While this trip is none the Sporting Road by Jim Fergus, it was an adventure with a few loose plans. All I knew is that I had a few days off and I needed them....just ask my employees!!! I did know that I was going to chase some grouse and maybe head out with the muzzleloader. Where you ask? I was asking myself the same question as I drove up I-70. As I hit the town of Kremmling, I decided on a covert that had some success and had come through from some previous scouting.
Having arrived in the mid-afternoon, I knew it was too early to hit the coverts with a flushing spaniel that thrives on wild birds and has an engine that doesn't stop. So as the clock turned 4pm, I let loose on an area that held a ton of birds only a 10 days ago. After an hour of holding the gun at ready and no flushes to keep us interested, we headed back to camp, the hard way, up hill. Just as the 3 liters of water I was carrying was down to 1/2 a liter, Mia got birdy. As I lost her in the brush, a grouse sailed along the bend of the hill towards my location. It took me split second to recognize the bird as I didn't hear the flush. But then it clicked and my memory skills kicked in as the bird landed only few yards down hill from my location. I was eager to find out what this grouse was feeding on so I immediately opened the crop of this young bird to find service berries, goose berries and rose hips.

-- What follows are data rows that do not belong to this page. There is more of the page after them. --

Lemma new_task_queue_ok el e w id t :
  queue_ok el e w -> w_tts w !! id = None ->
  let w1 := w <| w_tts ::= <[id := t]> |> in
  queue_ok el e w1 /\ (id ∉ tasks e) /\
  (forall i, i ∈ tasks e -> expire_of (heap_of w1 e) i = expire_of (heap_of w e) i).
Proof.
  intros [He [Hinv Ho]] Hid w1.
  assert (Hnin : id ∉ tasks e).
  { intros Hin. apply list_elem_of_lookup in Hin as [i Hi].
    destruct (Hinv i id Hi) as (t0 & Ht0 & _). simpl in Ht0. congruence. }
  assert (Hne : forall i, i ∈ tasks e -> <[id:=t]> (w_tts w) !! i = w_tts w !! i).
  { intros i Hi. apply lookup_insert_ne. by intros ->. }
  assert (Hentry : forall i, i ∈ tasks e -> entry (heap_of w1 e) i = entry (heap_of w e) i).
  { intros i Hi. unfold entry. simpl. by rewrite Hne. }
  split; [split; [done|split]|split; [done|]].
  - intros i j Hj. simpl in *. rewrite Hne by (by eapply list_elem_of_lookup_2).
    by apply (Hinv i j).
  - unfold heap_ordered.
    replace (heap_view (heap_of w1 e)) with (heap_view (heap_of w e)); [exact Ho|].
    apply list_fmap_ext. intros j i Hi. symmetry. by eapply Hentry, list_elem_of_lookup_2.
  - intros i Hi. unfold expire_of. by rewrite Hentry.
Qed.

(** C22: [addTask] makes a new task, queues it, and programs the timer
    descriptor exactly when the new expiry is strictly earlier than every
    queued one; every other task stays as it was and the heap stays a heap. *)
Theorem addTask_functional (el : nat) (cb : TimeoutCb) (t itv : Z) (e : Eventloop) (w : W)
    (Hq : queue_ok el e w) :
  exists id e' w', addTask el cb t itv w = Ok (id, w') /\ timer_rel el w w' /\
    w_tts w !! id = None /\ no_index <$> w_tts w' !! id = Some (no_index (new_task el cb t itv)) /\
    queue_ok el e' w' /\ tasks e' ≡ₚ id :: tasks e /\
    ((Forall (fun i => t < expire_of (heap_of w e) i) (tasks e) /\
      w_k w' = arm (timerFd e) t (w_k w)) \/
     (~ Forall (fun i => t < expire_of (heap_of w e) i) (tasks e) /\ w_k w' = w_k w)).
Proof.
  destruct (newTimerTask_ok el cb t itv w) as (id & Hid & Hnew).
  set (w1 := w <| w_tts ::= <[id := new_task el cb t itv]> |>) in *.
  destruct (new_task_queue_ok el e w id (new_task el cb t itv) Hq Hid) as (Hq1 & Hnin & Hexp).
  fold w1 in Hq1, Hexp.
  destruct (insert_arm_ok el e w1 id (new_task el cb t itv) Hq1)
    as (w2 & e2 & b & Hins & Hq2 & He2 & Hp2 & Hk2 & Htts & Hb); [apply lookup_insert_eq|done|].
  assert (Hb' : b = true <-> Forall (fun i => t < expire_of (heap_of w e) i) (tasks e)).
  { rewrite Hb. simpl. rewrite !Forall_forall. split; intros HF i Hi; specialize (HF i Hi);
      rewrite Hexp in * by done; done. }
  assert (Hold : forall i, i <> id -> no_index <$> w_tts w2 !! i = no_index <$> w_tts w !! i).
  { intros i Hi. rewrite Htts. simpl. by rewrite lookup_insert_ne. }
  assert (Hfd : timerFd e2 = timerFd e) by by rewrite He2.
  set (k3 := if b then arm (timerFd e) t (w_k w) else w_k w).
  exists id, e2, (w2 <| w_k := k3 |>). split; [|split; [split|]].
  - unfold addTask. eapply bind_Ok_M; [exact Hnew|]. eapply bind_Ok_M; [exact Hins|].
    destruct Hq2 as [He2' _]. eapply bind_Ok_M; [unfold load; by rewrite He2'|].
    rewrite Hfd. unfold k3. change (w_k w) with (w_k w1). rewrite <- Hk2.
    destruct b; [eapply bind_Ok_M; [apply resetTimerFd_ok|done]|].
    eapply bind_Ok_M; [done|]. by destruct w2.
  - exists e, e2. split; [done|]. split; [exact Hq2|]. split; [done|]. split.
    + intros i Hi. rewrite Hp2. by apply list_elem_of_further.
    + intros i [ti Hi] Hni. rewrite Hp2. intros [Heq|?]%elem_of_cons; [congruence|done].
  - intros i ti Hi. simpl. rewrite Hold by congruence. by rewrite Hi.
  - split; [done|]. split; [simpl; rewrite Htts; simpl; by rewrite lookup_insert_eq|].
    split; [exact Hq2|]. split; [done|]. simpl. unfold k3.
    destruct b; [left|right]; (split; [|done]); rewrite <- Hb'; done.
Qed.

(** C23: cancelling a task of the queue: it is marked, it will not repeat, and
    it leaves the queue unless it is at its head or not queued; no other task
    changes and the heap stays a heap. A marked task is never run by
    [timer_handleRead] ([due] skips it). *)
Theorem cancel_functional (task : nat) (t : TimerTask) (e : Eventloop) (w : W)
    (Hq : queue_ok (tt_tq t) e w) (Ht : w_tts w !! task = Some t)
    (Hidx : index_ok (heap_of w e) task t) :
  exists e' w' t', cancel_closure task w = Ok (tt, w') /\ queue_ok (tt_tq t) e' w' /\
    w_k w' = w_k w /\ e' = e <| tasks := tasks e' |> /\
    w_tts w' !! task = Some t' /\ canceled t' = true /\ tt_repeat t' = false /\
    due w' [task] = [] /\
    (forall id, id <> task -> no_index <$> w_tts w' !! id = no_index <$> w_tts w !! id) /\
    (if 0 <? tt_index t then tasks e ≡ₚ task :: tasks e' else tasks e' = tasks e).
Proof.
  destruct Hq as [He Hok].
  destruct (cancel_heap_ok (heap_of w e) task t Hok Ht Hidx)
    as (h' & t' & Hc & Hok' & Ht' & Hcan & Hrep & Hoth & Hp).
  exists (e <| tasks := h_tasks h' |>), (put_heap (tt_tq t) e h' w), t'.
  split; [|split; [by apply queue_ok_put|do 5 (split; [done|])]].
  - unfold cancel_closure. eapply bind_Ok_M; [unfold load; by rewrite Ht|].
    apply with_heap_ok; [done|]. by rewrite Hc.
  - split; [|split; [exact Hoth|exact Hp]]. unfold due. simpl. simpl in Ht'.
    rewrite Ht'. simpl. by rewrite Hcan.
Qed.

Lemma AsyncExecute_ok el e w task :
  w_els w !! el = Some e ->
  AsyncExecute el task w =
    Ok (tt, w <| w_els ::= <[el := e <| pendingTasks := pendingTasks e ++ [task] |>]> |>
              <| w_k ::= k_write8 (evtFd e) |>).
Proof.
  intros He. unfold AsyncExecute. eapply bind_Ok_M.
  { unfold upd_el. eapply bind_Ok_M; [unfold load; by rewrite He|reflexivity]. }
  unfold Wakeup. eapply bind_Ok_M; [unfold load; simpl; by rewrite lookup_insert_eq|reflexivity].
Qed.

Again, no grasshoppers so I decided to concentrate all my future covert efforts on the fruits of the mountains. But as my water supply dwindled, a trip back to camp was the next order of the day. As I traveled along a ridge top a familiar silhouette caught my eye. As a directed Mia to the base of the fur tree that held our treasure, I quickly moved to the down slope side of the tree. As Mia leaped in for the flush, I thought a trapped grouse would be a great story as Mia already has two traps on wild pheasants to her credits. She was close but the bird rushed out and I took one shot as I put the second bird in the game pouch.
Here are the two birds for comparison. It's always nice to take a mature bird and this male was mature. He was huge, by far the largest Dusky Grouse that I have ever seen. It was double the size and weight of the juvenile female that I took earlier in the hunt. When I measured the fan it was 16" across in a fanned out position. A true trophy that I was very proud to put in my bag.
After a quick break, we headed to a cover that had previously produced birds on the second day of the season. Not only did this covert produce, it produced a brood for the third time within in 20 yards of the previous flushes. Talk about a hot cover!!! After a few misses I called it a day.
A true vagabond sleeps in his truck!
After a good night's sleep for Mia, we headed out in the morning in search of new coverts within a good hike of camp. Birds were found but so were the misses. A single grouse "back doored" us and a brood of 6 decided to feed on the thickest berries batch in Colorado. It was a good hunt and I decided my new honey hole needed a break. We were on our way to new coverts of sorts.
|A view from the top|
The next day brought further uncertainty as we headed for on a scouting trip and the temperature hit "too hot to hunt." After a few hours we wound up on familiar ground. "Nothing wrong with that" I said to myself. I'll only hit new covers and covers that we missed on opening day due to the mass overcrowding. After hitting a few "for sure" covers we headed back to camp to rest and eat. I almost called it a night but the sad eyes of a springer can almost call your gun to arm. So we headed out to a draw that was only yards from camp. As I walked in I noticed the bright red ripe rose hips and I thought to myself if I was a grouse.......the bbrrr of the flush echoed and my dulled attention brought two misses. As I reloaded, another brace flushed and quickly took the first bird and thought the second would be my first double of the season. Not so fast as the bird sailed too low for a decent shot. I marked the general direction of the first brace that flushed and we were on our way. Just as I turned Mia to hunt toward me, a huge bird flushed only a few feet from my location and then fell as I took my second bird of the day.
|An after dinner brace.|
The next morning saw more uncertainty as we woke to a few elk bugles. After the previous evening's success I thought a new covert should be order. We were packed up and our way to parts unknown as we drove down the hill. As I hit the pavement I remembered a promising covert only a few miles away. We hunted as hard as we could before the heat of the day set in at 10am. As we finished, the lone flush of the day could not cool us we headed to the truck and back to reality.
I've always wondered why the DOW put these out after the grouse opener. I did add a few specimens for study.